"A minha irmã, Stéphanie, e eu levamos o nosso caso ao Tribunal Europeu de Direitos Humanos pela falta de respeito aos direitos da família e pela violação excessiva do nosso sistema de segurança jurídica", escreveu o pioneiro da música eletrónica num artigo publicado na sexta-feira no jornal Le Parisien.

A questionada sucessão veio à tona no início da disputa judicial em torno da herança do cantor francês Johnny Hallyday entre a sua viúva e os dois filhos mais velhos da estrela do rock, que questionam o testamento feito nos Estados Unidos pelo seu pai, que os deserdou em virtude da lei californiana.

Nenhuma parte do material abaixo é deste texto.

(* ===== verification/Rbtree.v ===== *)
(** Red-black trees as values, with the address of each node: the reference for misc/tsearch.c.

    A position in a tree is a subtree with its context, the list of the nodes above it, the
    nearest first.  [rbt] is the red-black invariant of a subtree, [rbc] that of a context. *)
From stdpp Require Import sorting.
From S2P Require Import Prelude.

Inductive tree := E | T (c : bool) (l : tree) (a k : Z) (r : tree).

(** A node above the position: which side the position is on, and the rest of the node. *)
Inductive step := L (c : bool) (a k : Z) (r : tree) | R (c : bool) (a k : Z) (l : tree).

Definition ctx := list step.

Definition fill (s : step) (t : tree) : tree :=
  match s with L c a k r => T c t a k r | R c a k l => T c l a k t end.

Fixpoint plug (x : ctx) (t : tree) : tree :=
  match x with [] => t | s :: x => plug x (fill s t) end.

Definition step_red (s : step) : bool := match s with L c _ _ _ | R c _ _ _ => c end.
Definition step_addr (s : step) : Z := match s with L _ a _ _ | R _ a _ _ => a end.
Definition step_key (s : step) : Z := match s with L _ _ k _ | R _ _ k _ => k end.
Definition sibling (s : step) : tree := match s with L _ _ _ t | R _ _ _ t => t end.

(** The colour of the node above the position; the position at the top counts as below a black node. *)
Definition above_red (x : ctx) : bool := match x with [] => false | s :: _ => step_red s end.

Definition is_red_tree (t : tree) : bool := match t with E => false | T c _ _ _ _ => c end.

Definition blacken (t : tree) : tree := match t with E => E | T _ l a k r => T false l a k r end.

(** ** Contents *)

(** Address and key of the nodes, from left to right. *)
Fixpoint entries (t : tree) : list (Z * Z) :=
  match t with E => [] | T _ l a k r => entries l ++ (a, k) :: entries r end.

Fixpoint before (x : ctx) : list (Z * Z) :=
  match x with
  | [] => []
  | L _ _ _ _ :: x => before x
  | R _ a k l :: x => before x ++ entries l ++ [(a, k)]
  end.

Fixpoint after (x : ctx) : list (Z * Z) :=
  match x with
  | [] => []
  | L _ a k r :: x => (a, k) :: entries r ++ after x
  | R _ _ _ _ :: x => after x
  end.

Lemma entries_plug x : forall t, entries (plug x t) = before x ++ entries t ++ after x.
Proof.
  induction x as [|[c a k r|c a k l] x IH]; intros t; cbn [plug before after fill]; [rewrite app_nil_r; reflexivity|..];
    rewrite IH; cbn [entries]; rewrite <- !app_assoc; cbn [app]; rewrite <- ?app_assoc; reflexivity.
Qed.

Lemma entries_blacken t : entries (blacken t) = entries t.
Proof. destruct t; reflexivity. Qed.

(** ** The red-black invariant *)

(** All paths down from [t] pass [n] black nodes, and no red node is below a red one; [pc] says
    that the node above is red. *)
Fixpoint rbt (pc : bool) (n : nat) (t : tree) : Prop :=
  match t with
  | E => n = O
  | T true l _ _ r => pc = false /\ rbt true n l /\ rbt true n r
  | T false l _ _ r => match n with O => False | S n => rbt false n l /\ rbt false n r end
  end.

(** A subtree of black height [n] that respects the colour above fits the position. *)
Fixpoint rbc (n : nat) (x : ctx) : Prop :=
  match x with
  | [] => True
  | s :: x =>
      rbt (step_red s) n (sibling s) /\
      if step_red s then above_red x = false /\ rbc n x else rbc (S n) x
  end.

Lemma rbt_weaken pc n t : rbt true n t -> rbt pc n t.
Proof. destruct t as [|[] l a k r]; cbn [rbt]; auto. intros [H _]. discriminate. Qed.

Lemma rbt_black pc n t : is_red_tree t = false -> rbt false n t -> rbt pc n t.
Proof. destruct t as [|[] l a k r]; cbn [rbt is_red_tree]; auto; discriminate. Qed.

Lemma rbt_above_red n t : rbt true n t -> is_red_tree t = false.
Proof. destruct t as [|[] l a k r]; cbn [rbt is_red_tree]; auto. intros [H _]. discriminate. Qed.

Lemma rbt_red pc n l a k r : rbt pc n (T true l a k r) <-> pc = false /\ rbt true n l /\ rbt true n r.
Proof. reflexivity. Qed.

Lemma rbt_blacken n t : is_red_tree t = true -> rbt false n t -> forall pc, rbt pc (S n) (blacken t).
Proof. destruct t as [|[] l a k r]; try discriminate. cbn [rbt blacken]. intros _ (_ & Hl & Hr) pc. auto using rbt_weaken. Qed.

Lemma rbt_fill n s t x : rbc n (s :: x) -> rbt (step_red s) n t ->
  rbt (above_red x) (if step_red s then n else S n) (fill s t) /\ rbc (if step_red s then n else S n) x.
Proof.
  destruct s as [c a k r|c a k l]; cbn [rbc step_red sibling fill]; destruct c; cbn [rbt]; intros [Hs Hx] Ht; tauto.
Qed.

(** The whole tree keeps the invariant when the position does. *)
Lemma rbt_plug x : forall n t, rbc n x -> rbt (above_red x) n t -> exists N, rbt false N (plug x t).
Proof.
  induction x as [|s x IH]; intros n t Hx Ht; [exists n; exact Ht|]. cbn [plug]. cbn [above_red] in Ht.
  destruct (rbt_fill n s t x Hx Ht) as [Hf Hc]. eapply IH; eassumption.
Qed.

(** Going down: the part of the tree above a node, from the invariant of the whole. *)
Lemma rbc_down n c l a k r x : rbc n x -> rbt (above_red x) n (T c l a k r) ->
  exists n', (rbc n' (L c a k r :: x) /\ rbt c n' l) /\ (rbc n' (R c a k l :: x) /\ rbt c n' r).
Proof.
  intros Hx Ht. destruct c; cbn [rbt] in Ht.
  - destruct Ht as (Hp & Hl & Hr). exists n. cbn [rbc step_red sibling]. auto.
  - destruct n as [|n]; [contradiction|]. destruct Ht as [Hl Hr]. exists n. cbn [rbc step_red sibling]. auto.
Qed.

(** ** Height *)

Fixpoint height (t : tree) : nat := match t with E => O | T _ l _ _ r => S (height l `max` height r) end.

Lemma rbt_height t : forall pc n, rbt pc n t -> (height t <= 2 * n + (if pc then 0 else 1))%nat.
Proof.
  induction t as [|c l IHl a k r IHr]; intros pc n H; cbn [height]; [lia|]. destruct c; cbn [rbt] in H.
  - destruct H as (-> & Hl & Hr). apply IHl in Hl. apply IHr in Hr. simpl in *. lia.
  - destruct n as [|n]; [contradiction|]. destruct H as [Hl Hr]. apply IHl in Hl. apply IHr in Hr. destruct pc; simpl in *; lia.
Qed.

Lemma rbt_size t : forall pc n, rbt pc n t -> 2 ^ Z.of_nat n <= Z.of_nat (length (entries t)) + 1.
Proof.
  induction t as [|c l IHl a k r IHr]; intros pc n H; cbn [entries length].
  - cbn [rbt] in H. subst n. reflexivity.
  - rewrite length_app. cbn [length]. destruct c; cbn [rbt] in H.
    + destruct H as (-> & Hl & Hr). apply IHl in Hl. lia.
    + destruct n as [|n]; [contradiction|]. destruct H as [Hl Hr]. apply IHl in Hl. apply IHr in Hr. rewrite Nat2Z.inj_succ, Z.pow_succ_r by lia. lia.
Qed.

Lemma height_plug x : forall t, (length x + height t <= height (plug x t))%nat.
Proof.
  induction x as [|s x IH]; intros t; cbn [plug length]; [lia|]. specialize (IH (fill s t)). destruct s; cbn [fill height] in *; lia.
Qed.

Lemma height_size t : (height t <= length (entries t))%nat.
Proof. induction t as [|c l IHl a k r IHr]; cbn [height entries length]; [lia|]. rewrite length_app. cbn [length]. lia. Qed.

(** ** Searching *)

Section Order.
Context (compar : Z -> Z -> Z).

(** A comparison function: the signs are opposite and it is transitive, also on the equal keys. *)
Record key_order : Prop := {
  ko_opposite : forall x y, compar x y < 0 <-> 0 < compar y x;
  ko_trans : forall x y z, compar x y <= 0 -> compar y z <= 0 -> compar x z <= 0
}.

(** Entries with strictly increasing keys. *)
Definition increasing (l : list (Z * Z)) : Prop := StronglySorted (fun x y => compar x.2 y.2 < 0) l.

(** The context is the path of a search for [k]. *)
Definition on_path (k : Z) (x : ctx) : Prop :=
  Forall (fun s => match s with L _ _ ks _ => compar k ks < 0 | R _ _ ks _ => 0 < compar k ks end) x.

Hypothesis ko : key_order.

Lemma ko_lt_trans x y z : compar x y < 0 -> compar y z < 0 -> compar x z < 0.
Proof.
  destruct ko as [Ho Ht]. intros H1 H2. pose proof (Ho x y). pose proof (Ho y z). pose proof (Ho x z). pose proof (Ho z x).
  pose proof (Ht x y z). pose proof (Ht y z x). pose proof (Ht z x y). lia.
Qed.

Lemma increasing_app l1 l2 : increasing (l1 ++ l2) <->
  increasing l1 /\ increasing l2 /\ forall x y, x ∈ l1 -> y ∈ l2 -> compar x.2 y.2 < 0.
Proof. unfold increasing. rewrite StronglySorted_app. tauto. Qed.

Lemma increasing_cons x l : increasing (x :: l) <-> (forall y, y ∈ l -> compar x.2 y.2 < 0) /\ increasing l.
Proof. unfold increasing. rewrite StronglySorted_cons, Forall_forall. reflexivity. Qed.

(** Everything before a position on the path is smaller than the key, everything after it greater. *)
Lemma on_path_sides k x : forall t, increasing (entries (plug x t)) -> on_path k x ->
  (forall e, e ∈ before x -> compar e.2 k < 0) /\ (forall e, e ∈ after x -> compar k e.2 < 0).
Proof.
  induction x as [|s x IH]; intros t Hi Hp; [split; intros e He; inversion He|]. apply Forall_cons in Hp as [Hs Hp]. cbn [plug] in Hi.
  destruct (IH _ Hi Hp) as [Hb Ha]. rewrite entries_plug in Hi. apply increasing_app in Hi as (_ & Hi & _). apply increasing_app in Hi as (Hi & _ & _).
  destruct s as [c a ks r|c a ks l]; cbn [fill entries before after] in *; (split; [assumption || idtac|assumption || idtac]).
  - intros e He. apply increasing_app in Hi as (_ & Hi & _). apply increasing_cons in Hi as [Hi _].
    rewrite elem_of_cons, elem_of_app in He. destruct He as [-> | [He|He]]; [assumption| |auto].
    eapply ko_lt_trans; [exact Hs|exact (Hi e He)].
  - intros e He. apply (ko_opposite ko) in Hs. rewrite !elem_of_app, list_elem_of_singleton in He. destruct He as [He|[He| ->]]; [auto| |assumption].
    apply increasing_app in Hi as (_ & _ & Hi). eapply ko_lt_trans; [exact (Hi e (a, ks) He ltac:(left))|exact Hs].
Qed.
End Order.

Em setembro de 2017, o tribunal decidiu, num caso que apresenta muitas analogias, deserdar Jean-Michel Jarre e a sua irmã, sabendo que o seu pai tinha organizado a sua sucessão segundo o direito californiano.

Falecido em 2009, Maurice Jarre deixou todos os seus bens à sua última esposa através de um "family trust", uma estrutura jurídica prevista no direito californiano.

"O direito dos herdeiros não é unicamente um caso de dinheiro, afeta âmbitos muito mais importantes como a proteção dos laços familiares e, para os criadores, o direito moral dos artistas", indicou Jean-Michel Jarre na sua missiva.

"A proibição de ter acesso, se assim o quisermos, a uma foto, a um bem pessoal do nosso pai ou da nossa mãe, isso é o que me surpreende", lamenta o músico, de 69 anos.

Entre os seus argumentos, ele insiste na perda de renda para o Estado francês, devido a "montagens jurídicas" no exterior.